La meccanica del terzo set è stata sorprendentemente simile a quella del secondo, ma questa volta con Cobolli nel ruolo di protagonista assoluto. Nel quinto game, l'azzurro si è portato sul 15-40 in risposta, creandosi due opportunità per lo strappo. Alla prima occasione ha colpito, portandosi sul 3-2 con un break che ha dato una solida base psicologica al resto della frazione. La conferma del break nel gioco successivo, ottenuta con un game a zero sul 4-2, ha rappresentato il momento in cui il controllo della partita è passato definitivamente nelle mani del giocatore italiano. Nel successivo turno di battuta di Schoolkate, Cobolli ha dovuto gestire i vantaggi per difendere il proprio vantaggio, ma lo ha fatto senza concessioni, annullando qualsiasi tentativo di rientro dell'avversario e confermando di avere la situazione completamente in pugno. La frazione si è conclusa 6-4 dopo una prova di solidità tattica e mentale che ha stabilito il controllo sulla partita.
Il quarto e ultimo set si è rivelato il più combattuto della giornata, prolungandosi fino al 7-5 in favore dell'azzurro. Il punteggio finale, seppur categorico, racconta di una partita dove Cobolli ha dovuto mantenere la concentrazione fino al termine, garantendosi la qualificazione ai sedicesimi di finale con una performance complessiva solida e consapevole. La rimonta dopo il primo set ha dimostrato mentalità e capacità di adattamento tattico, qualità fondamentali per un giocatore di primo piano che mira ai risultati importanti in uno slam.
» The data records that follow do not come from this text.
Lemma validateFilenames_from (filenames : list string) :
  forall valid invalid : list string,
    List.fold_left
      (fun '(valid, invalid) filename =>
         if (0 <? String.length (JS.trim filename))%nat
         then (valid ++ [JS.trim filename], invalid)
         else (valid, invalid ++ [filename]))
      filenames (valid, invalid) =
    (valid ++
     List.map JS.trim
       (List.filter (fun f => (0 <? String.length (JS.trim f))%nat) filenames),
     invalid ++
     List.filter (fun f => negb (0 <? String.length (JS.trim f))%nat) filenames).
Proof.
  induction filenames as [| f fs IH]; intros valid invalid; simpl.
  - now rewrite !app_nil_r.
  - destruct (0 <? String.length (JS.trim f))%nat; simpl; rewrite IH;
      now rewrite <- app_assoc.
Qed.

End Trim.

(** X24. [validateFilenames] splits the names in two, each part in the
    order of the request: the names that are not blank, trimmed, and the
    blank names as they are. So no name is lost, a valid name is not empty
    and has no white space left at either end, and an invalid name holds
    nothing but white space. *)
Theorem validateFilenames_partitions (filenames : list string) :
  let nonBlank := fun f => (0 <? String.length (JS.trim f))%nat in
  let valid := fst (NoteResolver.validateFilenames filenames) in
  let invalid := snd (NoteResolver.validateFilenames filenames) in
  valid = List.map JS.trim (List.filter nonBlank filenames) /\
  invalid = List.filter (fun f => negb (nonBlank f)) filenames /\
  (List.length valid + List.length invalid = List.length filenames)%nat /\
  Forall (fun name => name <> EmptyString /\ JS.trim name = name) valid /\
  Forall (fun name => JS.trim name = EmptyString) invalid.
Proof.
  cbv zeta. unfold NoteResolver.validateFilenames.
  rewrite validateFilenames_from. simpl fst. simpl snd.
  split; [reflexivity |]. split; [reflexivity |]. split; [| split].
  - rewrite length_map. induction filenames as [| f fs IH]; [reflexivity |].
    simpl. destruct (0 <? String.length (JS.trim f))%nat; simpl; lia.
  - apply List.Forall_forall. intros name Hin.
    apply List.in_map_iff in Hin as (f & <- & Hin).
    apply List.filter_In in Hin as (_ & Hlen). apply Nat.ltb_lt in Hlen.
    split; [| apply trim_idempotent].
    intros Hempty. rewrite Hempty in Hlen. simpl in Hlen. lia.
  - apply List.Forall_forall. intros name Hin.
    apply List.filter_In in Hin as (_ & Hlen).
    apply Bool.negb_true_iff, Nat.ltb_ge in Hlen.
    destruct (JS.trim name); [reflexivity | simpl in Hlen; lia].
Qed.





Section BatchCalls.

Import ContentManager.

Variable remote : Remote.
Variable request : MultiNoteRequest.t.
Variable availableNotes : list NoteInfo.t.

Lemma readOne_quiet (filename : string) (p : Progress) (rt : Runtime) :
  MultiNoteRequest.includeContent request = Some false ->
  snd (readOne remote request availableNotes filename p rt) = rt.
Proof.
  intros Hoff. unfold readOne, tryCatch. rewrite Hoff. reflexivity.
Qed.

Lemma readOne_direct (filename : string) (p : Progress) (rt : Runtime) :
  notFalse (MultiNoteRequest.includeContent request) = true ->
  MultiNoteRequest.enableCaching request = Some false ->
  requests (snd (readOne remote request availableNotes filename p rt)) =
    requests rt ++ [GetNote filename] /\
  contentCache (snd (readOne remote request availableNotes filename p rt)) =
    contentCache rt.
Proof.
  intros Hinc Hoff. unfold readOne, tryCatch, bind. rewrite Hinc, Hoff. simpl.
  pose proof (readNoteAPI_effect remote filename rt) as Heffect.
  destruct (Api.readNoteAPI remote filename rt) as [[body | e] rt']; exact Heffect.
Qed.

Lemma readOne_cached (filename : string) (p : Progress) (rt : Runtime) :
  notFalse (MultiNoteRequest.includeContent request) = true ->
  notFalse (MultiNoteRequest.enableCaching request) = true ->
  let rt' := snd (readOne remote request availableNotes filename p rt) in
  listingCalls (requests rt') = S (listingCalls (requests rt)) /\
  (bodyReads (requests rt') <= S (bodyReads (requests rt)))%nat /\
  writes (requests rt') = writes (requests rt).
Proof.
  intros Hinc Hon. unfold readOne, tryCatch, bind. rewrite Hinc, Hon. simpl.
  pose proof (getCachedNoteContent_effect remote filename rt) as Heffect.
  destruct (Cache.getCachedNoteContent remote filename true rt) as [[body | e] rt'];
    simpl in *;
    destruct Heffect as [(Hreq & _) | (Hreq & _)]; rewrite Hreq; count_calls.
Qed.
Lo scenario futuro: un test importante con Blockx
La prossima sfida contro il belga Alexander Blockx rappresenta un passo notevolmente più impegnativo rispetto a quella odierna. Blockx, numero 28 del seeding, è un giocatore con un livello di ranking e di esperienza più consolidato nel circuito professionistico, il che renderà la partita dei sedicesimi di fatto un vero test della capacità di Cobolli di competere contro gli elementi di primo piano del torneo. Tuttavia, le indicazioni positive emerse nella sfida contro Schoolkate, in particolare la capacità di gestire il momento difficile dopo il primo set e la progressiva crescita nel corso della partita, sono segnali incoraggianti per l'azzurro in vista del prossimo impegno.
La strada verso il successo ai grandi slam per un giocatore italiano passa attraverso prestazioni coerenti e la capacità di superare le sfide incrementali. Cobolli ha compiuto il primo passo, dimostrando di possedere le qualità necessarie per competere a questo livello. Ora l'attenzione si sposta naturalmente sui sedicesimi, dove il belga Blockx rappresenterà un avversario di tutt'altra caratura rispetto al qualificato oceanico affrontato oggi. La strada prosegue, e l'azzurro ha finora mantenuto il passo con determinazione.